* [Exercise goal]
An exact copy of all the data below is required.

Collected data entries
============

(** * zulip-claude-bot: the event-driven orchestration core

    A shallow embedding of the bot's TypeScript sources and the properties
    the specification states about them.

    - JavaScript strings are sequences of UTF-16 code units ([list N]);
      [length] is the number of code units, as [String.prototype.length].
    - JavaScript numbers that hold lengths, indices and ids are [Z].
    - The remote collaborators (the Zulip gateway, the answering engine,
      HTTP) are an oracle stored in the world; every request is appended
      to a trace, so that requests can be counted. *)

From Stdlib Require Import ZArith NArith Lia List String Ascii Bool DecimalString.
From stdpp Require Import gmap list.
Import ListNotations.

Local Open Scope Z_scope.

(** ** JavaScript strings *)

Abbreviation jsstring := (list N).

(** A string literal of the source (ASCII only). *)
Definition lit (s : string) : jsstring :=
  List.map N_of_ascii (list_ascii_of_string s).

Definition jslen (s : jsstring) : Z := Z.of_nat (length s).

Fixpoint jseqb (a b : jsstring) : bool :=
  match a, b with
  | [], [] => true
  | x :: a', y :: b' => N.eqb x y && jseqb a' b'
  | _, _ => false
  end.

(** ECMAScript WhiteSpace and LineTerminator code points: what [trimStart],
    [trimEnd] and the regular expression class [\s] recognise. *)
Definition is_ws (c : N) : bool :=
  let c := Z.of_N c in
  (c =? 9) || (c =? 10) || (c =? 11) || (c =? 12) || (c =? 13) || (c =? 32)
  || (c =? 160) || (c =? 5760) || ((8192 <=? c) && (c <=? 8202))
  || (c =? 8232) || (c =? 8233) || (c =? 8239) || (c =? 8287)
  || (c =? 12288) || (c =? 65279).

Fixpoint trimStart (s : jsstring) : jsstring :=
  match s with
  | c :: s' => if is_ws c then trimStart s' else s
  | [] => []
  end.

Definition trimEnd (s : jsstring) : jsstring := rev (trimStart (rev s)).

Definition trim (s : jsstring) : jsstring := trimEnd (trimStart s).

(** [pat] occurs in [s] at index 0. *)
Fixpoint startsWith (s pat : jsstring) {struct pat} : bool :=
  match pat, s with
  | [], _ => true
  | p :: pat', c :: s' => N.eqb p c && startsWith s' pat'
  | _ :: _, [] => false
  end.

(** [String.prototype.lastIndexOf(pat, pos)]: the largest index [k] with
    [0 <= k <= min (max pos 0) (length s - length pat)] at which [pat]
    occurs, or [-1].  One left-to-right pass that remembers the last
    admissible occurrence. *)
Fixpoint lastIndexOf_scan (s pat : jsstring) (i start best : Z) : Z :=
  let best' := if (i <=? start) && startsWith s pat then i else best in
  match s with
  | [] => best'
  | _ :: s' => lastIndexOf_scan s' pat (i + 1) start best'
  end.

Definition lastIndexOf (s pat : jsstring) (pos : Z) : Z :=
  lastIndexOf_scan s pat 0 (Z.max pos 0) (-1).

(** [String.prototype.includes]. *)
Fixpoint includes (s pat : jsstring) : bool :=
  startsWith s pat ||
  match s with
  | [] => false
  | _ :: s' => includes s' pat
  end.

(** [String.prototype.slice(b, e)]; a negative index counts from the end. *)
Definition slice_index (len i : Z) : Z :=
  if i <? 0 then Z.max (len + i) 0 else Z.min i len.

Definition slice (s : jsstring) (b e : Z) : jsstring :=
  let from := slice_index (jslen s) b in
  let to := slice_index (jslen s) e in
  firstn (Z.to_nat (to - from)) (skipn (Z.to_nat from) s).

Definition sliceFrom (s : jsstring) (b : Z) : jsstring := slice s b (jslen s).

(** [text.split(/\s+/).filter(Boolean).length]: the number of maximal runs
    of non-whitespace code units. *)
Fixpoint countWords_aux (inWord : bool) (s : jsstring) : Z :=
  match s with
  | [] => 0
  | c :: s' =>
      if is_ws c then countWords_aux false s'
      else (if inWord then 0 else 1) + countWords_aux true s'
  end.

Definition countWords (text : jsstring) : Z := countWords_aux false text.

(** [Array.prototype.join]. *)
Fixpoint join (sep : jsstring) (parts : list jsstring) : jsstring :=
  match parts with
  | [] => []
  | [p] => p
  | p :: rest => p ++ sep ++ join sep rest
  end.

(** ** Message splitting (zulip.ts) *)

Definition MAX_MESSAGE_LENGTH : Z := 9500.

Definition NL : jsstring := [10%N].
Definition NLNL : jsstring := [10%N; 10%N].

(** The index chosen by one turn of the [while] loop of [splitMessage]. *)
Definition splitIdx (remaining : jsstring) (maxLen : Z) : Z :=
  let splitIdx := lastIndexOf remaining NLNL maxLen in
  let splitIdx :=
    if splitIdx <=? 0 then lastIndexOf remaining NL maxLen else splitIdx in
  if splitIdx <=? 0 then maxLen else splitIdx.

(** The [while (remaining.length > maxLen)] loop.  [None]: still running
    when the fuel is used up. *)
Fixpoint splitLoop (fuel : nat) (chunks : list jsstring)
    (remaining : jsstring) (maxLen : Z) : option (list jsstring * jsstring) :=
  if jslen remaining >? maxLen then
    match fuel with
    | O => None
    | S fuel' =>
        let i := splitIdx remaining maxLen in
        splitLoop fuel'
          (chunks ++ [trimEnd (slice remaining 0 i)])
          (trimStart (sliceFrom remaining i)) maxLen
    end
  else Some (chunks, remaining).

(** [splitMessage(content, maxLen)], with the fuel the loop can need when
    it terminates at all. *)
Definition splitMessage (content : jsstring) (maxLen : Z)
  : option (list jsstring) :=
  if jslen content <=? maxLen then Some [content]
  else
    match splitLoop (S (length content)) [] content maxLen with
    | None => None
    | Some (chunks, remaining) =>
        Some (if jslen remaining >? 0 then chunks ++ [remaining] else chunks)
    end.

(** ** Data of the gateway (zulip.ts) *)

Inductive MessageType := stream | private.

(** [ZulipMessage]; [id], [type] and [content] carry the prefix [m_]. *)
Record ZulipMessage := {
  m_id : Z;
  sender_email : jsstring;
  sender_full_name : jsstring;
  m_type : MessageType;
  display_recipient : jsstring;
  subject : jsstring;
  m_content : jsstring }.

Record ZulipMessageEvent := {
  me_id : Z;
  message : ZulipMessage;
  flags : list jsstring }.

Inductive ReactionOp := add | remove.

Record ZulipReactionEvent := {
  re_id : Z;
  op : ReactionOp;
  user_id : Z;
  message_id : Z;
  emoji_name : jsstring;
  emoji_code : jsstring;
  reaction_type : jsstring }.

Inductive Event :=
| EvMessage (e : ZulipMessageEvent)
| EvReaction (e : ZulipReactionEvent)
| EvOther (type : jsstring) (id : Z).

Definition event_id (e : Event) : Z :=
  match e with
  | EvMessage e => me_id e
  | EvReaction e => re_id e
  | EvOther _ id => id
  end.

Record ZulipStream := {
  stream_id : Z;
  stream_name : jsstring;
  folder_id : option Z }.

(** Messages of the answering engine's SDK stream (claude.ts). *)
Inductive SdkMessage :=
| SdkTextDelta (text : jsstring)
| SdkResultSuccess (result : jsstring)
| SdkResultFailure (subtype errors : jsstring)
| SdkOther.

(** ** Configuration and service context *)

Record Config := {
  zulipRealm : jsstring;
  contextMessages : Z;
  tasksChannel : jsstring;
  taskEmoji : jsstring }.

============

* [Output for this exercise]
(** * zulip-claude-bot: the event-driven orchestration core

    A shallow embedding of the bot's TypeScript sources and the properties
    the specification states about them.

    - JavaScript strings are sequences of UTF-16 code units ([list N]);
      [length] is the number of code units, as [String.prototype.length].
    - JavaScript numbers that hold lengths, indices and ids are [Z].
    - The remote collaborators (the Zulip gateway, the answering engine,
      HTTP) are an oracle stored in the world; every request is appended
      to a trace, so that requests can be counted. *)

From Stdlib Require Import ZArith NArith Lia List String Ascii Bool DecimalString.
From stdpp Require Import gmap list.
Import ListNotations.

Local Open Scope Z_scope.

(** ** JavaScript strings *)

Abbreviation jsstring := (list N).

(** A string literal of the source (ASCII only). *)
Definition lit (s : string) : jsstring :=
  List.map N_of_ascii (list_ascii_of_string s).

Definition jslen (s : jsstring) : Z := Z.of_nat (length s).

Fixpoint jseqb (a b : jsstring) : bool :=
  match a, b with
  | [], [] => true
  | x :: a', y :: b' => N.eqb x y && jseqb a' b'
  | _, _ => false
  end.

(** ECMAScript WhiteSpace and LineTerminator code points: what [trimStart],
    [trimEnd] and the regular expression class [\s] recognise. *)
Definition is_ws (c : N) : bool :=
  let c := Z.of_N c in
  (c =? 9) || (c =? 10) || (c =? 11) || (c =? 12) || (c =? 13) || (c =? 32)
  || (c =? 160) || (c =? 5760) || ((8192 <=? c) && (c <=? 8202))
  || (c =? 8232) || (c =? 8233) || (c =? 8239) || (c =? 8287)
  || (c =? 12288) || (c =? 65279).

Fixpoint trimStart (s : jsstring) : jsstring :=
  match s with
  | c :: s' => if is_ws c then trimStart s' else s
  | [] => []
  end.

Definition trimEnd (s : jsstring) : jsstring := rev (trimStart (rev s)).

Definition trim (s : jsstring) : jsstring := trimEnd (trimStart s).

(** [pat] occurs in [s] at index 0. *)
Fixpoint startsWith (s pat : jsstring) {struct pat} : bool :=
  match pat, s with
  | [], _ => true
  | p :: pat', c :: s' => N.eqb p c && startsWith s' pat'
  | _ :: _, [] => false
  end.

(** [String.prototype.lastIndexOf(pat, pos)]: the largest index [k] with
    [0 <= k <= min (max pos 0) (length s - length pat)] at which [pat]
    occurs, or [-1].  One left-to-right pass that remembers the last
    admissible occurrence. *)
Fixpoint lastIndexOf_scan (s pat : jsstring) (i start best : Z) : Z :=
  let best' := if (i <=? start) && startsWith s pat then i else best in
  match s with
  | [] => best'
  | _ :: s' => lastIndexOf_scan s' pat (i + 1) start best'
  end.

Definition lastIndexOf (s pat : jsstring) (pos : Z) : Z :=
  lastIndexOf_scan s pat 0 (Z.max pos 0) (-1).

(** [String.prototype.includes]. *)
Fixpoint includes (s pat : jsstring) : bool :=
  startsWith s pat ||
  match s with
  | [] => false
  | _ :: s' => includes s' pat
  end.

(** [String.prototype.slice(b, e)]; a negative index counts from the end. *)
Definition slice_index (len i : Z) : Z :=
  if i <? 0 then Z.max (len + i) 0 else Z.min i len.

Definition slice (s : jsstring) (b e : Z) : jsstring :=
  let from := slice_index (jslen s) b in
  let to := slice_index (jslen s) e in
  firstn (Z.to_nat (to - from)) (skipn (Z.to_nat from) s).

Definition sliceFrom (s : jsstring) (b : Z) : jsstring := slice s b (jslen s).

(** [text.split(/\s+/).filter(Boolean).length]: the number of maximal runs
    of non-whitespace code units. *)
Fixpoint countWords_aux (inWord : bool) (s : jsstring) : Z :=
  match s with
  | [] => 0
  | c :: s' =>
      if is_ws c then countWords_aux false s'
      else (if inWord then 0 else 1) + countWords_aux true s'
  end.

Definition countWords (text : jsstring) : Z := countWords_aux false text.

(** [Array.prototype.join]. *)
Fixpoint join (sep : jsstring) (parts : list jsstring) : jsstring :=
  match parts with
  | [] => []
  | [p] => p
  | p :: rest => p ++ sep ++ join sep rest
  end.

(** ** Message splitting (zulip.ts) *)

Definition MAX_MESSAGE_LENGTH : Z := 9500.

Definition NL : jsstring := [10%N].
Definition NLNL : jsstring := [10%N; 10%N].

(** The index chosen by one turn of the [while] loop of [splitMessage]. *)
Definition splitIdx (remaining : jsstring) (maxLen : Z) : Z :=
  let splitIdx := lastIndexOf remaining NLNL maxLen in
  let splitIdx :=
    if splitIdx <=? 0 then lastIndexOf remaining NL maxLen else splitIdx in
  if splitIdx <=? 0 then maxLen else splitIdx.

(** The [while (remaining.length > maxLen)] loop.  [None]: still running
    when the fuel is used up. *)
Fixpoint splitLoop (fuel : nat) (chunks : list jsstring)
    (remaining : jsstring) (maxLen : Z) : option (list jsstring * jsstring) :=
  if jslen remaining >? maxLen then
    match fuel with
    | O => None
    | S fuel' =>
        let i := splitIdx remaining maxLen in
        splitLoop fuel'
          (chunks ++ [trimEnd (slice remaining 0 i)])
          (trimStart (sliceFrom remaining i)) maxLen
    end
  else Some (chunks, remaining).

(** [splitMessage(content, maxLen)], with the fuel the loop can need when
    it terminates at all. *)
Definition splitMessage (content : jsstring) (maxLen : Z)
  : option (list jsstring) :=
  if jslen content <=? maxLen then Some [content]
  else
    match splitLoop (S (length content)) [] content maxLen with
    | None => None
    | Some (chunks, remaining) =>
        Some (if jslen remaining >? 0 then chunks ++ [remaining] else chunks)
    end.

(** ** Data of the gateway (zulip.ts) *)

Inductive MessageType := stream | private.

(** [ZulipMessage]; [id], [type] and [content] carry the prefix [m_]. *)
Record ZulipMessage := {
  m_id : Z;
  sender_email : jsstring;
  sender_full_name : jsstring;
  m_type : MessageType;
  display_recipient : jsstring;
  subject : jsstring;
  m_content : jsstring }.

Record ZulipMessageEvent := {
  me_id : Z;
  message : ZulipMessage;
  flags : list jsstring }.

Inductive ReactionOp := add | remove.

Record ZulipReactionEvent := {
  re_id : Z;
  op : ReactionOp;
  user_id : Z;
  message_id : Z;
  emoji_name : jsstring;
  emoji_code : jsstring;
  reaction_type : jsstring }.

Inductive Event :=
| EvMessage (e : ZulipMessageEvent)
| EvReaction (e : ZulipReactionEvent)
| EvOther (type : jsstring) (id : Z).

Definition event_id (e : Event) : Z :=
  match e with
  | EvMessage e => me_id e
  | EvReaction e => re_id e
  | EvOther _ id => id
  end.

Record ZulipStream := {
  stream_id : Z;
  stream_name : jsstring;
  folder_id : option Z }.

(** Messages of the answering engine's SDK stream (claude.ts). *)
Inductive SdkMessage :=
| SdkTextDelta (text : jsstring)
| SdkResultSuccess (result : jsstring)
| SdkResultFailure (subtype errors : jsstring)
| SdkOther.

(** ** Configuration and service context *)

Record Config := {
  zulipRealm : jsstring;
  contextMessages : Z;
  tasksChannel : jsstring;
  taskEmoji : jsstring }.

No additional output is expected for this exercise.